Wieder war es ein Magazin mit CD-ROM. Ein neuer Dienst bot sich hier in Deutschland an. Ich hatte es hier munkeln hören, dann dort und endlich war er da. Der Silberling erwischte mich in einer schwachen Stunde, denn statt ihn aus dem Fenster zu werfen, flog er in meinen PC. Und ab da war es um mich geschehen. Da waren die Icons, die Farben und der Sound. Gepriesen sei der Ewige. All die Möglichkeiten faszinierten mich, ich surfte auf dem Datenhighway (schönen Gruß, Herr Kohl) und fühlte mich frei. Dieser Zustand hielt an, bis - ja, bis ich meine Telefonrechnung bekam. Die Rettungsmaßnahmen waren erst nach 10 Minuten von Erfolg gekrönt, mein Herz schlug wieder und das klare Denken setzte ein (na ja, klar ist bei mir immer so eine Sache, auch ohne Herzinfarkt).
Diese Erfahrung nun lehrte mich, vorsichtiger zu sein. Außerdem überlegte ich mir, ein schnelleres Modem zu kaufen, eines mit doppelt soviel bips, pups oder wie auch immer. Dieses kostete erheblich mehr als das Erste, hatte aber auch seine Wirkung. Vorher konnte ich mich mit einer Geschwindigkeit von 34100 einwählen, nun waren es 34101. Und dieses eine machte sich bemerkbar, da bin ich ganz sicher (wirklich, ich schwöre). Dennoch erlebte meine Telefonrechnung eine weitere Steigerung, erreichte langsam astronomische Höhen (erst dachte ich, man hätte mir das Haushaltsdefizit in Rechnung gestellt, aber Theo war unschuldig. Ausnahmsweise).
So konnte es nicht mehr weiter gehen, Maßnahmen mußten getroffen werden. Ich rief eine professionelle Überwachungsfirma an, und ließ mein infames Modem unter Verschluß nehmen. Der erste Tag verlief gut, auch am zweiten ging es noch. Aber ab dann erlebte ich die Hölle. Meine Finger zitterten, ich bekam Schaum vor den Mund und stammelte nur noch: "Online, Online, Online". Die Wachleute sahen es und bekamen Angst. Freiwillig überreichten sie mir das Modem und ergriffen anschließend die Flucht. Ich konnte wieder loslegen. Und das tat ich auch, heftiger als vorher. Mann, wie sehr hatte ich dieses Gefühl vermißt. Es ist fast besser als Sex (obwohl auch dieser per Modem möglich ist, hechel hechel).

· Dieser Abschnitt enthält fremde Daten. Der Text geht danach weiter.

Lemma quota_never_overspent_witness :
  granted (H := demo_hmac) demo_server "tdtp-pipeline-users" (replicate 7 (demo_env 100, Some demo_bind)) empty_mercury empty_pipeline
  <= 5.
Proof.
  apply (@quota_never_overspent demo_hmac demo_server "tdtp-pipeline-users" 0); try reflexivity; [discriminate|].
  by repeat constructor.
Defined.

(** The producer and the consumer get the same key: when a bind request is granted, the producer that
    shares the server's secret accepts the reply and gets the 32 bytes drawn, and a consumer that asks
    before the key expires, and whose request reaches Redis, gets the same bytes.  This holds whichever
    mode the server runs in: the mode that enters the HMAC is the one the reply names. *)
Theorem bound_key_reaches_consumer `{Hmac} (sv : server) (e1 e2 : env) (breq : bindRequest) (treq : retrieveRequest)
  (m m1 : mercury) (p p1 p2 : pipeline) (k id keyB64 mac : string) (mode : Mode) :
  api_Bind sv e1 (Some breq) m p = (m1, p1, BindReply id keyB64 mac mode) ->
  en_key e1 = Some k -> String.length k = 32%nat -> st_secret (sv_store sv) <> "" ->
  tq_PackageUUID treq = bq_PackageUUID breq -> en_fault e2 0%nat = NoFault ->
  0 < st_ttl (sv_store sv) -> en_now e2 < en_now e1 + st_ttl (sv_store sv) ->
  bindAndDecodeKey (st_secret (sv_store sv)) (bq_PackageUUID breq) (BindKey (BindReply id keyB64 mac mode)) = Ok k
  /\ exists m2 p3, api_Retrieve sv e2 (Some treq) m1 p2 = (m2, p3, RetrieveReply keyB64)
     /\ DecodeKey (XmlError := unit) keyB64 = Ok k.
Proof.
  intros (k' & Ek & -> & -> & -> & Hm & Hu)%keys_bound Ek' Hk Hs Eu Hf Httl Hnow.
  rewrite Ek in Ek'. injection Ek' as ->.
  apply DecodeKey_encoded in Hk as Hd. split.
  - unfold bindAndDecodeKey, check_. cbn [BindKey kb_HMAC kb_Mode kb_KeyB64]. unfold VerifyHMAC.
    rewrite (proj2 (String.eqb_neq _ _) Hs), String.eqb_refl, andb_false_r. by rewrite Hd.
  - edestruct (retrieve_live sv e2 treq m1 p2 (b64_encode k)) as [p3 E]; [by rewrite Eu|done| |by eauto].
    rewrite Hm, Eu. unfold cell_get, cell_set. rewrite lookup_insert_eq, (proj2 (Z.ltb_lt 0 _)) by done.
    by rewrite (proj2 (Z.ltb_lt _ _)) by done.
Qed.

Lemma bound_key_reaches_consumer_witness :
  exists mac,
  bindAndDecodeKey (H := demo_hmac) "s3cret" "pkg-1" (BindKey (BindReply "id1" (b64_encode demo_raw_key) mac ModeDev)) = Ok demo_raw_key
  /\ exists m2 p3, api_Retrieve demo_server (demo_env 200) (Some demo_retrieve) demo_bound.1.1 empty_pipeline
     = (m2, p3, RetrieveReply (b64_encode demo_raw_key))
     /\ DecodeKey (XmlError := unit) (b64_encode demo_raw_key) = Ok demo_raw_key.
Proof.
  eexists. apply (@bound_key_reaches_consumer demo_hmac demo_server (demo_env 100) (demo_env 200) demo_bind demo_retrieve
    empty_mercury demo_bound.1.1 empty_pipeline demo_bound.1.2 empty_pipeline demo_raw_key "id1" (b64_encode demo_raw_key) _ ModeDev);
    try reflexivity. discriminate.
Defined.

(** A second reading is reported as such: after a key was delivered, the next request for its package
    within a day gets the marker of the first one, with the mode of the server and the time of the burn. *)
Theorem second_reading_reported (sv : server) (e1 e2 : env) (r1 r2 : retrieveRequest) (m m1 : mercury)
  (p p1 p2 : pipeline) (keyB64 : string) :
  api_Retrieve sv e1 (Some r1) m p = (m1, p1, RetrieveReply keyB64) ->
  tq_PackageUUID r2 = tq_PackageUUID r1 -> en_fault e2 0%nat = NoFault -> en_fault e2 1%nat = NoFault ->
  en_now e2 < en_now e1 + burnedTTL ->
  exists m2, api_Retrieve sv e2 (Some r2) m1 p2
    = (m2, p2, BurnedReply (MkBurnedMarker (st_mode (sv_store sv)) (en_now e1))).
Proof.
  intros H Eu Hf0 Hf1 Hnow. unfold api_Retrieve in H.
  destruct (String.eqb (tq_PackageUUID r1) "") eqn:Hu; [done|]. unfold BurnOnRead, burnScript in H.
  destruct (en_fault e1 0%nat); cbn [command] in H; [|done|done].
  destruct (cell_get _ _ (m_keys m)) as [v|]; cbn [fst snd] in H; cycle 1.
  { by destruct (CheckBurnedMarker _ _ _ _) as [[]|]. }
  injection H as <- _ _. unfold api_Retrieve, BurnOnRead, burnScript, CheckBurnedMarker. rewrite Eu, Hu, Hf0, Hf1.
  cbn [command m_keys m_marks]. unfold cell_get at 1. rewrite lookup_delete_eq. cbn [m_marks snd].
  unfold cell_get, cell_set. rewrite lookup_insert_eq. change (0 <? burnedTTL) with true. cbv iota.
  rewrite (proj2 (Z.ltb_lt (en_now e2) _)) by done. by eexists.
Qed.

Inzwischen habe ich mich damit abgefunden, in naher Zukunft Bankrott zu gehen, aber ich habe ja mein Konto bei der Deutschen Bank, und über Peanuts redet man dort nicht.
Seit gestern habe ich eine neue Idee. Ich werde mir zwei Modems, zwei Computer und zwei Telefonanschlüsse holen. Dann kann ich mit mir selbst chatten, sollte mal gerade keiner da sein.
Kann es etwas schöneres geben, als Online zu gehen?